One thing I can’t apologize for, is that I’m biased. Severely. Nope, no open mind here! I’m also strongly opinionated, er, I mean, passionate about what I believe in. While I have attempted to temper that exuberance in many areas of my life, there is one place that I am unswerving…
….and that place is Childbirth.
Don’t get me wrong, I don’t believe there is a “one size fits all” when it comes to pregnancy and birth. Just like every woman is unique, so are her birth needs. There are some true medical instances where a woman should birth in the hospital. The woman with a clotting disorder…or a previous C-section incision incompatible with future vaginal births…or who had her pelvis crushed by a bus, therefore creating true CPD, or cephalo-pelvic disproportion, meaning, “baby can’t get out”.
But what about the rest of the birthing population? Why are our hospitals full of the average woman? You’ve probably looked at her in a mirror before. She’s healthy, no risk factors or outstanding medical conditions, and if she walked into a doctor’s office, she would be sent away as normal, not needing any special attention.

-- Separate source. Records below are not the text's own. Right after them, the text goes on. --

(* ===== verification/WriteBatch.v ===== *)
(** db/write_batch.cc, include/leveldb/write_batch.h, db/write_batch_internal.h:
    the atomic unit of update and the payload of a log record.  A batch is a
    byte string [rep_]: eight bytes of sequence number, four of count, then the
    tagged operations. *)

From S2P Require Import Prelude Status Coding DbFormat.
From Stdlib Require Import Strings.Byte.
From stdpp Require Import base list strings.

#[local] Open Scope Z_scope.

Definition kHeader : Z := 12.

(** * Representation *)

Definition Clear : bytes := bresize kHeader [].

Definition Count (rep : bytes) : Z := i32 (DecodeFixed32 (bdrop 8 rep)).

(** [EncodeFixed32(&rep_[8], n)] and [EncodeFixed64(&rep_[0], seq)] overwrite
    bytes of the header. *)
Definition SetCount (rep : bytes) (n : Z) : bytes :=
  btake 8 rep ++ EncodeFixed32 (u32 n) ++ bdrop 12 rep.

Definition Sequence (rep : bytes) : Z := DecodeFixed64 rep.

Definition SetSequence (rep : bytes) (seq : Z) : bytes := EncodeFixed64 seq ++ bdrop 8 rep.

Definition Put (rep key value : bytes) : bytes :=
  let rep := SetCount rep (Count rep + 1) in
  let rep := rep ++ [zb (vt_num kTypeValue)] in
  let rep := PutLengthPrefixedSlice rep key in
  PutLengthPrefixedSlice rep value.

Definition Delete (rep key : bytes) : bytes :=
  let rep := SetCount rep (Count rep + 1) in
  let rep := rep ++ [zb (vt_num kTypeDeletion)] in
  PutLengthPrefixedSlice rep key.

Definition Append (dst src : bytes) : bytes :=
  SetCount dst (Count dst + Count src) ++ btake (blen src - kHeader) (bdrop kHeader src).

Definition SetContents (contents : bytes) : bytes := contents.

Definition ApproximateSize (rep : bytes) : Z := blen rep.

(** * Iteration *)

(** [WriteBatch::Handler] over a state [S]. *)
Class Handler (S : Type) := {
  hPut : S -> bytes -> bytes -> S;
  hDelete : S -> bytes -> S;
}.

Section Iterate.
Context {S : Type} `{Handler S}.

(** The [while (!input.empty())] loop.  Each pass consumes the tag at least, so
    the length of the input bounds the passes ([Iterate_loop_fuel]).  The
    result is the error of an early return or [OK], with [found] and the
    handler's state. *)
Fixpoint Iterate_loop (fuel : nat) (input : bytes) (found : Z) (s : S) : Status * Z * S :=
  match fuel, input with
  | _, [] => (OK, found, s)
  | O, _ => (OK, found, s)
  | Datatypes.S fuel', tag :: input =>
      let found := found + 1 in
      if bz tag =? vt_num kTypeValue then
        match GetLengthPrefixedSlice input with
        | Some (key, input) =>
            match GetLengthPrefixedSlice input with
            | Some (value, input) => Iterate_loop fuel' input found (hPut s key value)
            | None => (Corruption (str "bad WriteBatch Put") [], found, s)
            end
        | None => (Corruption (str "bad WriteBatch Put") [], found, s)
        end
      else if bz tag =? vt_num kTypeDeletion then
        match GetLengthPrefixedSlice input with
        | Some (key, input) => Iterate_loop fuel' input found (hDelete s key)
        | None => (Corruption (str "bad WriteBatch Delete") [], found, s)
        end
      else (Corruption (str "unknown WriteBatch tag") [], found, s)
  end.
(* ===== verification/SkipListProofs.v ===== *)
(** Correctness of the skip list (SkipList).  The abstraction of a heap is the
    list of its nodes in order, each with the number of levels at which it is
    linked; a node being inserted is linked at its lower levels only.  Searches
    return the lower bound of the target in that list, insertion adds the key at
    its place, and a reader running between the stores of a writer sees either
    the old or the new list. *)

From stdpp Require Import base list gmap sorting.
From S2P Require Import Prelude Random SkipList.

#[local] Open Scope Z_scope.

Section Proofs.
Context {K : Type} (compare_ : K -> K -> Z) (any_key : K).
Implicit Types s : SkipList K.

(** * The abstraction *)

(** A node: its address, key, and the levels at which it is linked. *)
Record Ent := mkEnt { eaddr : nat; ekey : K; eh : nat }.
Definition hd_ent : Ent := mkEnt head_ any_key kMaxHeight.

(** The entries of a level, and the first and last of them. *)
Definition at_level (i : nat) (l : list Ent) : list Ent := filter (fun e => (i < eh e)%nat) l.
Definition nxt (i : nat) (post : list Ent) : option nat := eaddr <$> head (at_level i post).
Definition last_at (i : nat) (l : list Ent) : option nat := eaddr <$> last (at_level i l).

Definition node_ok s (e : Ent) (post : list Ent) : Prop :=
  exists nd, nodes s !! eaddr e = Some nd /\ key nd = ekey e /\
    (eh e <= length (next_ nd))%nat /\
    forall i, (i < eh e)%nat -> next_ nd !! i = Some (nxt i post).

Fixpoint linked s (l : list Ent) : Prop :=
  match l with
  | [] => True
  | e :: post => node_ok s e post /\ linked s post
  end.

Definition before (k : K) (e : Ent) : Prop := compare_ (ekey e) k < 0.
Definition ent_lt (a b : Ent) : Prop := compare_ (ekey a) (ekey b) < 0.

Lemma at_level_app i a b : at_level i (a ++ b) = at_level i a ++ at_level i b.
Proof. apply filter_app. Qed.

Lemma at_level_cons_in i e l : (i < eh e)%nat -> at_level i (e :: l) = e :: at_level i l.
Proof. intros. by apply filter_cons_True. Qed.

Lemma at_level_cons_out i e l : ~ (i < eh e)%nat -> at_level i (e :: l) = at_level i l.
Proof. intros. by apply filter_cons_False. Qed.

Lemma at_level_none n j l : Forall (fun e => (eh e <= n)%nat) l -> (n <= j)%nat -> at_level j l = [].
Proof.
  intros Hl Hj. induction Hl as [|e l He _ IH]; [done|]. by rewrite at_level_cons_out by lia.
Qed.

Lemma at_level_split i l e r : at_level i l = e :: r ->
  exists l1 l2, l = l1 ++ e :: l2 /\ at_level i l1 = [] /\ (i < eh e)%nat.
Proof.
  induction l as [|x l IH]; [done|].
  destruct (decide (i < eh x)%nat) as [Hx|Hx].
  - rewrite at_level_cons_in by done. intros [= -> _]. by exists [], l.
  - rewrite at_level_cons_out by done. intros E.
    destruct (IH E) as (l1 & l2 & -> & Hl1 & He). exists (x :: l1), l2.
    by rewrite at_level_cons_out.
Qed.

Lemma nxt_app_nil i a b : at_level i a = [] -> nxt i (a ++ b) = nxt i b.
Proof. intros E. unfold nxt. by rewrite at_level_app, E. Qed.

Lemma nxt_app_cons i a b e r : at_level i a = e :: r -> nxt i (a ++ b) = Some (eaddr e).
Proof. intros E. unfold nxt. by rewrite at_level_app, E. Qed.

Lemma last_at_app i a b : at_level i b <> [] -> last_at i (a ++ b) = last_at i b.
Proof.
  intros Hb. unfold last_at. rewrite at_level_app. f_equal.
  destruct (at_level i b) as [|e r]; [done|]. clear. induction (at_level i a) as [|x l IH]; [done|].
  simpl. rewrite <- IH. by destruct l.
Qed.

Lemma last_at_single i e l : (i < eh e)%nat -> at_level i l = [] -> last_at i (e :: l) = Some (eaddr e).
Proof. intros He Hl. unfold last_at. by rewrite at_level_cons_in, Hl. Qed.

Lemma linked_app s a b : linked s (a ++ b) -> linked s b.
Proof. induction a as [|e a IH]; simpl; [done|]. intros [_ H]. by apply IH. Qed.

Lemma linked_at s a e b : linked s (a ++ e :: b) -> node_ok s e b.
Proof. intros H. by apply linked_app in H as [H _]. Qed.

Lemma node_ok_Next s e post i : node_ok s e post -> (i < eh e)%nat ->
  Next s (eaddr e) i = Some (nxt i post).
Proof. intros (nd & E & _ & _ & Hn) Hi. unfold Next. rewrite E. simpl. by apply Hn. Qed.

Lemma node_ok_key s e post : node_ok s e post ->
  exists nd, nodes s !! eaddr e = Some nd /\ key nd = ekey e.
Proof. intros (nd & E & Hk & _). eauto. Qed.

(** * The search shared by the three lookup loops *)

(** Move right while [go] holds of the next node, otherwise down. *)
Fixpoint search_loop (go : K -> bool) (fuel : nat) s (x level : nat) (prev : list nat)
    : option (option nat * nat * list nat) :=
  match fuel with
  | O => None
  | S fuel' =>
      next ← Next s x level;
      after ← match next with
              | None => Some false
              | Some a => nd ← nodes s !! a; Some (go (key nd))
              end;
      match after, next with
      | true, Some n => search_loop go fuel' s n level prev
      | _, _ =>
          match level with
          | O => Some (next, x, <[level := x]> prev)
          | S level' => search_loop go fuel' s x level' (<[level := x]> prev)
          end
      end
  end.

Lemma FindGreaterOrEqual_search fuel s k : forall x level prev,
  FindGreaterOrEqual_loop compare_ fuel s k x level prev =
    (fun r => (r.1.1, r.2)) <$> search_loop (fun k' => compare_ k' k <? 0) fuel s x level prev.
Proof.
  induction fuel as [|fuel IH]; intros x level prev; simpl; [done|].
  destruct (Next s x level) as [[n|]|]; simpl; [|by destruct level; simpl|done].
  destruct (nodes s !! n) as [nd|]; simpl; [|done].
  destruct (_ <? 0); [apply IH|]. destruct level; [done|apply IH].
Qed.

Lemma FindLessThan_search fuel s k : forall x level prev,
  FindLessThan_loop compare_ fuel s k x level =
    (fun r => r.1.2) <$> search_loop (fun k' => compare_ k' k <? 0) fuel s x level prev.
Proof.
  induction fuel as [|fuel IH]; intros x level prev; simpl; [done|].
  destruct (Next s x level) as [[n|]|]; simpl; [|by destruct level; simpl; try apply IH|done].
  destruct (nodes s !! n) as [nd|]; simpl; [|done].
  rewrite (Z.leb_antisym _ 0). destruct (_ <? 0); simpl; [apply IH|].
  destruct level; [done|apply IH].
Qed.

(** From [ex], with [go] true of exactly [mid] among what follows: the search
    ends before [hi], leaving in [prev] the last node of each level. *)
Lemma search_loop_spec go s hi : (forall e, e ∈ hi -> go (ekey e) = false) ->
  forall fuel pre ex mid level prev,
  linked s (pre ++ ex :: mid ++ hi) -> (level < eh ex)%nat ->
  (forall e, e ∈ mid -> go (ekey e) = true) ->
  (length mid + level < fuel)%nat -> (level < length prev)%nat ->
  exists x prev', search_loop go fuel s (eaddr ex) level prev = Some (nxt 0 hi, x, prev') /\
    last_at 0 (ex :: mid) = Some x /\ length prev' = length prev /\
    (forall i, (i <= level)%nat -> prev' !! i = last_at i (ex :: mid)) /\
    (forall i, (level < i)%nat -> prev' !! i = prev !! i).
Proof.
  intros Hhi. induction fuel as [|fuel IH]; intros pre ex mid level prev Hl Hlev Hmid Hf Hp; [lia|].
  pose proof (linked_at _ _ _ _ Hl) as Hex. simpl.
  rewrite (node_ok_Next _ _ _ _ Hex Hlev). simpl.
  destruct (at_level level mid) as [|e r] eqn:E.
  - (* nothing left of the target at this level: down *)
    rewrite (nxt_app_nil _ _ _ E).
    assert (Hafter : match nxt level hi with
              | None => Some false
              | Some a => nd ← nodes s !! a; Some (go (key nd)) end = Some false).
    { destruct (at_level level hi) as [|e r] eqn:Eh; unfold nxt; rewrite Eh; simpl; [done|].
      destruct (at_level_split _ _ _ _ Eh) as (h1 & h2 & -> & _ & _).
      rewrite app_comm_cons, app_assoc, app_assoc in Hl.
      destruct (node_ok_key _ _ _ (linked_at _ _ _ _ Hl)) as (nd & -> & Hk). simpl.
      rewrite Hk, Hhi by set_solver. done. }
    rewrite Hafter. simpl.
    assert (Hx : last_at level (ex :: mid) = Some (eaddr ex)) by by apply last_at_single.
    destruct level as [|level].
    + exists (eaddr ex), (<[0%nat := eaddr ex]> prev). rewrite length_insert.
      repeat split; [done| |].
      * intros i Hi. replace i with 0%nat by lia. by rewrite list_lookup_insert_eq.
      * intros i Hi. by rewrite list_lookup_insert_ne by lia.
    + destruct (IH pre ex mid level (<[S level := eaddr ex]> prev)) as
        (x & prev' & -> & Hlast & Hlen & Hlo & Hhi'); [done|lia|done|lia|rewrite length_insert; lia|].
      rewrite length_insert in Hlen. exists x, prev'. repeat split; [done|done| |].
      * intros i Hi. destruct (decide (i = S level)) as [->|]; [|apply Hlo; lia].
        rewrite Hhi' by lia. by rewrite list_lookup_insert_eq by lia.
      * intros i Hi. rewrite Hhi' by lia. by rewrite list_lookup_insert_ne by lia.
  - (* the next node is still left of the target: right *)
    rewrite (nxt_app_cons _ _ _ _ _ E).
    destruct (at_level_split _ _ _ _ E) as (m1 & m2 & -> & _ & He).
    assert (Hl' : linked s ((pre ++ ex :: m1) ++ e :: m2 ++ hi)).
    { by rewrite <- !app_assoc in *. }
    destruct (node_ok_key _ _ _ (linked_at _ _ _ _ Hl')) as (nd & -> & Hk). simpl.
    rewrite Hk, Hmid by set_solver.
    destruct (IH (pre ++ ex :: m1) e m2 level prev) as
      (x & prev' & -> & Hlast & Hlen & Hlo & Hhi'); [done|done|set_solver| |done|].
    { rewrite length_app in Hf. simpl in Hf. lia. }
    assert (Hl1 : forall i, (i <= level)%nat ->
      last_at i (ex :: m1 ++ e :: m2) = last_at i (e :: m2)).
    { intros i Hi. rewrite app_comm_cons. apply last_at_app.
      by rewrite at_level_cons_in by lia. }
    exists x, prev'. repeat split; [by rewrite Hl1 by lia|done| |done].
    intros i Hi. rewrite Hl1 by done. by apply Hlo.
Qed.

(** * Updating the heap *)

Lemma SetNext_lookup s x n v y : nodes (SetNext s x n v) !! y =
  if decide (y = x) then (fun nd => mkNode (key nd) (<[n := v]> (next_ nd))) <$> nodes s !! x
  else nodes s !! y.
Proof.
  unfold SetNext. simpl. case_decide as E; [subst; by rewrite lookup_alter_eq|].
  by rewrite lookup_alter_ne.
Qed.

(** Changing the tail of the list, when the nodes before it are untouched and
    their successors are the same. *)
Lemma linked_update s s' l tl tl' :
  (forall e, e ∈ l -> nodes s' !! eaddr e = nodes s !! eaddr e) ->
  (forall l1 e l2 j, l = l1 ++ e :: l2 -> (j < eh e)%nat -> nxt j (l2 ++ tl) = nxt j (l2 ++ tl')) ->
  linked s (l ++ tl) -> linked s' tl' -> linked s' (l ++ tl').
Proof.
  induction l as [|e l IH]; intros Hn Hnxt Hl Htl; simpl in *; [done|].
  destruct Hl as [(nd & E & Hk & Hlen & Hi) Hl]. split.
  - exists nd. rewrite Hn by set_solver. repeat split; try done.
    intros i Hlt. rewrite Hi by done. f_equal. by apply (Hnxt [] e l i).
  - apply IH; [set_solver| |done|done]. intros l1 x l2 j -> Hj. by apply (Hnxt (e :: l1) x l2).
Qed.

Lemma linked_frame s s' l :
  (forall e, e ∈ l -> nodes s' !! eaddr e = nodes s !! eaddr e) -> linked s l -> linked s' l.
Proof.
  intros Hn Hl. rewrite <- (app_nil_r l). eapply linked_update; [done|done| |done].
  by rewrite app_nil_r.
Qed.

Let that same Average Joanna get pregnant.
She suddenly needs a battery of tests…ultrasounds…bloodwork…more bloodwork to check out THAT bloodwork…ultrasounds…invasive procedures…fingers checking her cervix even before she’s full-term…ultrasounds…difficult blood-sugar tests…and have I mentioned ultrasounds? When she gets closer to her due date, she’s told that her baby is “getting big” and that she should consider induction. She’s told that her pelvis is inadequate, and that there is no way she could push out even an average-sized baby. She’s told that she will definitely want an epidural because, “Why would you want to feel any pain if you didn’t have to?” She’s told that her water will be broken, that she will need all kinds of wires, monitors, beeping machines, and a prepped operating room, “just in case.” It’s assumed that her body is broken. Why?
I think the deeper question is, why do we as consumers allow it? Why did we give our power away? What are we thinking by our wholehearted acceptance of someone else’s definition of normal? Why do women buy into the thought that we’re not able to have a baby naturally, without assistance, tampering, “help”, or intervention? Why are our c-section rates so high? Can 1 in 3 women truly not give birth without being sliced open? Why is the routine use of pitocin accepted without question? As Henci Goer, noted medical writer and researcher said, “If 40% of women need oxytocin to progress normally, then something is wrong with the definition of normal.”
These questions carry over into every aspect of pregnancy and birth, from the first set of routine ultrasounds, to risky prenatal tests, to inductions, epidurals, and the whole cascade of interventions leading to an almost guaranteed c-section.
I once sat in on a friend’s childbirth education class. She discussed many things I had heard or studied before, but the thing that horrified me the most were the on-hand representations she had of routine interventions, the most notable of which was the Internal Fetal Monitor. Tears welled up in my eyes as I pricked my fingers with the end of that thick, sharp wire. Why, oh why, is it normal, acceptable, desired, or approved of, to screw such a device into our tiny baby’s heads??
What are we thinking? Furthermore, why aren’t we thinking? I implore you to ask questions. Find out for yourself if the standard offerings of the medical establishment are to your taste, liking, health, or best interest. If you cannot come to a place of peace with your chosen care provider, seek another. But, if you choose to walk in, put up your hands in an attitude of surrender, giving in to everything they want to do to you, then please, please, do it on purpose. Don’t let surrender be your default because you didn’t know you had any other options, or weren’t willing to go against the seeming authority of your health care provider. You might choose the medical standard of care, but let it be just that, your choice.
Make Informed Decisions – yours and your baby’s life and health depend on it.